Coça o bolso da calça, não dá por sua escova de dentes, nem deveria... Mas vai às malas, bagagem de mão, bloco de notas, pilha de transparências, olha e reolha. Não encontra sua propriedade privada: a escova de dentes. Desespera-se, pois é um homem de hábitos de boca limpa. Já instalado em seu apartamento do hotel de Brno, as malas abertas sobre a cama, tudo de uma limpeza exemplar, desce à recepção e indaga onde pode adquirir uma escova de dentes. Informam-no que deve dirigir-se a uma das farmácias desta cidade.

Ok, ok. Minha história não está sustentada por minha imaginação: Brno hoje é dada na Wikipedia como tendo 400 mil habitantes. Acho impossível que não tenha mais de uma farmácia.

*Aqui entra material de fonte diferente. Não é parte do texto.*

Lemma cli_call_builtin_witness :
  ∃ line w, step demo_bus (Line demo_probe 1 line) = Some (demo_bus, [(1, ok (board demo_probe))]) ∧
    same (board demo_probe) w ∧
    runs (cli_call (lit "system") (lit "board") None)
      [Call SockPath None; Call (Connect SOCK) (Ok tt); Call (WriteLine (line ++ [LF])) (Ok tt);
       Call ReadLine (Ok (to_string (ok (board demo_probe)) ++ [LF])); Call (Print (to_string w)) tt] 0.
Proof.
  apply (cli_call_builtin demo_probe demo_bus 1 (lit "board") (board demo_probe) None).
  - reflexivity.
  - unfold board. constructor. repeat constructor; cbn; unfold char_ok; lia.
  - cbn. set_solver.
Defined.

(** A reply is taken from any connection: here the caller answers itself. *)
Example reply_from_anyone :
  step demo_pending (Line demo_probe 1 (to_string demo_reply)) =
  Some (set_pending (delete 1 (pending demo_pending)) demo_pending, [(1, ok (Str (lit "done")))]).
Proof.
  cbn [step]. rewrite (handle_line_says _ _ _ _ demo_reply) by (apply integer_says, demo_strings).
  apply (f_equal Some), handle_reply_request; [lia|done|cbn; set_solver].
Qed.

(** A provider that hangs up leaves its calls in flight: the caller gets no
    frame and the entry stays. *)
Example dead_provider_strands_caller :
  step demo_pending (Hangup 2) = Some (disconnect demo_pending 2, []) ∧ pending (disconnect demo_pending 2) !! 1 = Some 1.
Proof. split; reflexivity. Qed.
End Ubus.
(** An arrival and its handling. *)
Lemma faithful_recv : faithful (perform b := RecvSock in match b with Some b => ingest_userspace b | None => Ret tt end).
Proof.
  intros s t a H Hs. apply runs_vis_inv in H as (x & u & -> & H). destruct Hs as [_ Hs].
  destruct x as [b|]; [|run_inv H; by exists []].
  destruct (accounts_one _ _ (user_logs _ _ _ _ H Hs)) as ((ls & Hl & E) & Ea & _).
  exists ls. change (omap arrival (Call RecvSock (Some b) :: u)) with (FromSocket b :: omap arrival u).
  by rewrite Ea.
Qed.
Lemma faithful_drain n : faithful (drain_kmsg n).
Proof.
  induction n as [|n IH]; cbn [drain_kmsg]; [apply faithful_ret|].
  intros s t a H Hs. apply runs_vis_inv in H as (x & u & -> & H). destruct Hs as [_ Hs]. cbn [fs_step] in Hs.
  destruct x as [b|]; [|run_inv H; by exists []]. destruct (Nat.eqb_spec (length b) 0) as [Hb|Hb].
  - run_inv H. destruct b; [|done]. exists [[]]. split; [|done]. constructor; [|constructor].
    eapply kernel_blank; [right; split; [constructor|reflexivity]|done].
  - apply runs_bind_inv in H as (ta & tb & [] & -> & H1 & H2). apply sound_app in Hs as [Hs1 Hs2].
    destruct (accounts_one _ _ (kernel_logs _ _ _ _ H1 Hs1)) as (Hacc & Ea & _).
    change (Call ReadKmsg (Some b) :: ta ++ tb) with ([Call ReadKmsg (Some b)] ++ ta ++ tb).
    rewrite !omap_app, Ea. cbn [app].
    change (FromKernel b :: omap arrival tb) with ([FromKernel b] ++ omap arrival tb).
    change (omap arrival [Call ReadKmsg (Some b)] ++ omap arrival tb) with ([FromKernel b] ++ omap arrival tb).
    pose proof (accounts_app _ _ _ _ Hacc (IH _ _ _ H2 Hs2)) as (ls & Hl & E).
    exists ls. split; [done|]. exact E.
Qed.

Ltac faithfully :=
  repeat match goal with
  | |- faithful (Ret _) => apply faithful_ret
  | |- faithful (Vis RecvSock _) => apply faithful_recv
  | |- faithful (drain_kmsg _) => apply faithful_drain
  | |- faithful (Vis _ _) => apply faithful_vis; [exact I|intros ?]
  | |- faithful (io_bind _ _) => apply faithful_bind; [|intros ?]
  | |- faithful (if ?b then _ else _) => destruct b
  | |- faithful (match ?x with _ => _ end) => destruct x
  end.
Lemma faithful_daemon n k : faithful (daemon n k).
Proof.
  assert (∀ b, faithful (daemon_loop n k b)) as Hl.
  { intros b. induction n as [|n IH]; cbn [daemon_loop]; faithfully; [|done].
    unfold turn. apply faithful_vis; [exact I|]. intros [[u q]|i]; [|apply faithful_ret].
    apply faithful_bind; [destruct u; [apply faithful_recv|apply faithful_ret]|intros _].
    apply faithful_bind; [destruct (q && b); faithfully|intros _; apply faithful_ret]. }
  unfold daemon, set_nonblock. faithfully; apply Hl.
Qed.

Mas sigamos, mudemos: Zander não encontrou escova de dentes naquela aldeia, embora tivesse um quarto limpo, perspectivas de um bom café-da-manhã e outras amenidades compatíveis com a vida moderna.

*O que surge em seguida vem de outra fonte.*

(** * Ouija board service: request pipeline, history store and admission control

    A shallow embedding of the Go sources [storage.go], [ollama.go],
    [handlers.go] and [middleware.go], and the properties of the inference
    pipeline proved over it.

    Conventions.
    - A Go [string] is a byte string: Rocq's [string], one [ascii] per byte,
      so [String.length] is Go's [len].
    - A Go [int] is a [Z]; where the source multiplies, the 64-bit wrap-around
      is written out ([wrap64]).
    - A Go [error] value is an [option error], [None] being [nil].
    - Slices live in an explicit heap of backing arrays, so that aliasing
      between [s.pairs] and a slice handed out by [GetAll] is visible.
    - Mutex-protected critical sections are atomic state transitions. *)

From Stdlib Require Import ZArith Lia Ascii String.
From stdpp Require Import base list strings gmap.

Local Open Scope Z_scope.

(** ** Go values shared by all files *)

(** [error]: [io.EOF] is a sentinel compared by identity; [errors.New] makes an
    [errorString]; [fmt.Errorf("...: %w", err)] wraps. *)
Inductive error : Type :=
  | io_EOF
  | errorString (msg : string)
  | wrapError (msg : string) (inner : error).

(** How a call ends: it returns a value, or it panics. *)
Inductive outcome (A : Type) : Type :=
  | Returns (a : A)
  | Panics (msg : string).
Arguments Returns {A} a.
Arguments Panics {A} msg.

Definition wrap64 (z : Z) : Z := (z + 2 ^ 63) mod 2 ^ 64 - 2 ^ 63.

(** ** package strings *)

Definition bytes := list ascii.

Definition byte (n : nat) : ascii := ascii_of_nat n.

Fixpoint hasPrefix (p s : bytes) : bool :=
  match p, s with
  | [], _ => true
  | a :: p', b :: s' => Ascii.eqb a b && hasPrefix p' s'
  | _ :: _, [] => false
  end.

(** The UTF-8 encodings of the runes for which [unicode.IsSpace] holds:
    tab, LF, VT, FF, CR, space, U+0085, U+00A0, U+1680, U+2000..U+200A,
    U+2028, U+2029, U+202F, U+205F, U+3000. *)
Definition spaceEncodings : list bytes :=
  map (map byte)
    ([ [9]; [10]; [11]; [12]; [13]; [32];
       [194; 133]; [194; 160];
       [225; 154; 128] ]
     ++ map (fun k => [226; 128; k]) (seq 128 11)
     ++ [ [226; 128; 168]; [226; 128; 169]; [226; 128; 175];
          [226; 129; 159];
          [227; 128; 128] ])%nat.

(** Width in bytes of the white-space rune at the front of [s], if any. *)
Definition leadingSpace (s : bytes) : option nat :=
  length <$> find (fun p => hasPrefix p s) spaceEncodings.

(** Width of the white-space rune at the back of [s]; decoding the last
    rune backs up to the nearest rune start, which for these encodings is
    a suffix test. *)
Definition trailingSpace (s : bytes) : option nat :=
  length <$> find (fun p => hasPrefix (rev p) (rev s)) spaceEncodings.

Fixpoint trimLeft (fuel : nat) (s : bytes) : bytes :=
  match fuel with
  | O => s
  | S fuel' =>
      match leadingSpace s with
      | Some w => trimLeft fuel' (drop w s)
      | None => s
      end
  end.

Fixpoint trimRight (fuel : nat) (s : bytes) : bytes :=
  match fuel with
  | O => s
  | S fuel' =>
      match trailingSpace s with
      | Some w => trimRight fuel' (take (length s - w) s)
      | None => s
      end
  end.

(** [strings.TrimSpace]: every leading and trailing white-space rune is
    removed.  Each round removes at least one byte, so [length s] rounds
    suffice. *)
Definition TrimSpace (s : string) : string :=
  let b := list_ascii_of_string s in
  let l := trimLeft (length b) b in
  string_of_list_ascii (trimRight (length l) l).

(** [strings.ReplaceAll(input, "\x00", "")]. *)
Definition removeNUL (s : string) : string :=
  string_of_list_ascii
    (filter (fun c => c ≠ byte 0) (list_ascii_of_string s)).

(** [strings.Contains]. *)
Fixpoint containsBytes (s sub : bytes) : bool :=
  hasPrefix sub s ||
  match s with
  | [] => false
  | _ :: s' => containsBytes s' sub
  end.

Definition Contains (s sub : string) : bool :=
  containsBytes (list_ascii_of_string s) (list_ascii_of_string sub).

(** ** storage.go *)

Record QAPair : Type := mkQAPair { Question : string; Answer : string }.

(** The zero value of [QAPair], which fills freshly made arrays. *)
Definition zeroQAPair : QAPair := mkQAPair "" "".

(** *** Slices of [QAPair] over a heap of backing arrays *)

(** A slice header: which backing array, where the window starts, and its
    length and capacity. *)
Record slice : Type := mkSlice {
  s_array : nat;
  s_off : nat;
  s_len : nat;
  s_cap : nat
}.

(** The heap: backing array [i] is the [i]-th list; allocation appends. *)
Abbreviation heap := (list (list QAPair)).

Definition arrayAt (h : heap) (a : nat) : list QAPair := default [] (h !! a).

(** The elements seen through a slice. *)
Definition elems (h : heap) (s : slice) : list QAPair :=
  take (s_len s) (drop (s_off s) (arrayAt h (s_array s))).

Ele queria porque queria escovar os dentes, lembrando-se com saudades daquele espécime que ele esquecera no transbordo do avião entre Paris e Brno. Fato verídico: ele me contou que, já espicaçado por curiosidade sobre o modo de vida na sociedade socialista, decidiu caminhar até a cidade mais próxima, pois duvidava de que lá tampouco haveria escassez de escovas de dente. Abreviando a história: não encontrou nada. E ficou preocupado com este tipo de deficiência da economia tcheco-eslovaca. E eu também, tanto é que, anos depois do incidente e do relato, vim a entender que o verdadeiro problema econômico do socialismo é mesmo a ineficiência alocativa: há setores produtores de bens de consumo corrente muito do triviais que não conseguem prover as necessidades de toda a população.

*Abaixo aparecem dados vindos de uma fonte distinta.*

Lemma string_of_uint_isdigit (d : Decimal.uint) :
  d <> Decimal.Nil -> isdigit (NilEmpty.string_of_uint d) = true.
Proof.
  intros Hd. pose proof (string_of_uint_all_digits d) as H.
  destruct d; [congruence|..]; exact H.
Qed.

Lemma int_unsigned_of_digits (s : string) :
  isdigit s = true -> int_unsigned s = int_digits 0 false s.
Proof.
  destruct s as [|c s]; [discriminate|]. unfold isdigit. cbn [all_digits].
  intros H. apply andb_prop in H as [Hc _].
  cbn [int_unsigned int_digits]. rewrite Hc. reflexivity.
Qed.

Lemma int_rstrip_cons (c : ascii) (s : string) :
  int_rstrip s <> EmptyString -> int_rstrip (String c s) = String c (int_rstrip s).
Proof. cbn [int_rstrip]. destruct (int_rstrip s); congruence. Qed.

(** A minus sign before a string of digits. *)
Lemma py_int_minus_digits (s : string) :
  isdigit s = true ->
  py_int (String "-" s) = option_map Z.opp (int_digits 0 false s).
Proof.
  intros Hd. rewrite <- (int_unsigned_of_digits _ Hd).
  assert (Ha : all_digits s = true) by (destruct s; [discriminate | exact Hd]).
  unfold py_int, int_strip.
  rewrite int_rstrip_cons
    by (rewrite (int_rstrip_digits _ Ha); destruct s; discriminate).
  rewrite (int_rstrip_digits _ Ha). reflexivity.
Qed.

(** [int(str(z)) == z] *)
Lemma py_int_str_Z (z : Z) : py_int (str_Z z) = Some z.
Proof.
  destruct z as [|p|p]; [reflexivity|..];
    unfold str_Z, NilZero.string_of_int; cbn [Z.to_int];
    pose proof (Unsigned.to_uint_nonnil p) as Hn;
    assert (Hs : NilZero.string_of_uint (Pos.to_uint p)
                 = NilEmpty.string_of_uint (Pos.to_uint p))
      by (destruct (Pos.to_uint p); [congruence|..]; reflexivity);
    rewrite Hs.
  - rewrite py_int_of_digits by now apply string_of_uint_isdigit.
    now rewrite int_digits_of_uint, Unsigned.of_to.
  - rewrite py_int_minus_digits by now apply string_of_uint_isdigit.
    now rewrite int_digits_of_uint, Unsigned.of_to.
Qed.

End IntOfStr.

(** ** EVBoxMock: the charging sequence *)

Section MockSequence.

Import Mock.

No capitalismo, um indício de ineficiência alocativa é a existência de lucros extraordinários, isto é, lucros que não seriam obtidos em aplicações alternativas e se devem -quase sempre- ao poder de monopólio da firma ofertante. E no socialismo, aquela equação de Lange-Taylor dizendo que a variação de estoques dos produtos prontos é um razoável indicador do excesso ou da escassez de oferta.

Concluo: por que desprezar as melhores virtudes do capitalismo por causa de uma deficiência que talvez até seja intrínseca a seu modo de funcionamento? Falo na linha daquelas leis da centralização e concentração do capital. Por que não corrigir o problema precisamente onde ele se encontra? No caso, se o problema é da dimensão distributiva, a solução é re-re-distribuir. Aliás, hoje em dia, está na cara que o mercado de trabalho já deixou há muito tempo de ser o principal elemento da distribuição da receita total dos compradores.

DdAB
P.S. O prof. Flávio Comim, que não se escondia, portanto a tudo assistia.
P.S.S. às 23h20min deste domingo, corrigi um lapsus linguae e outros errinhos de digitação.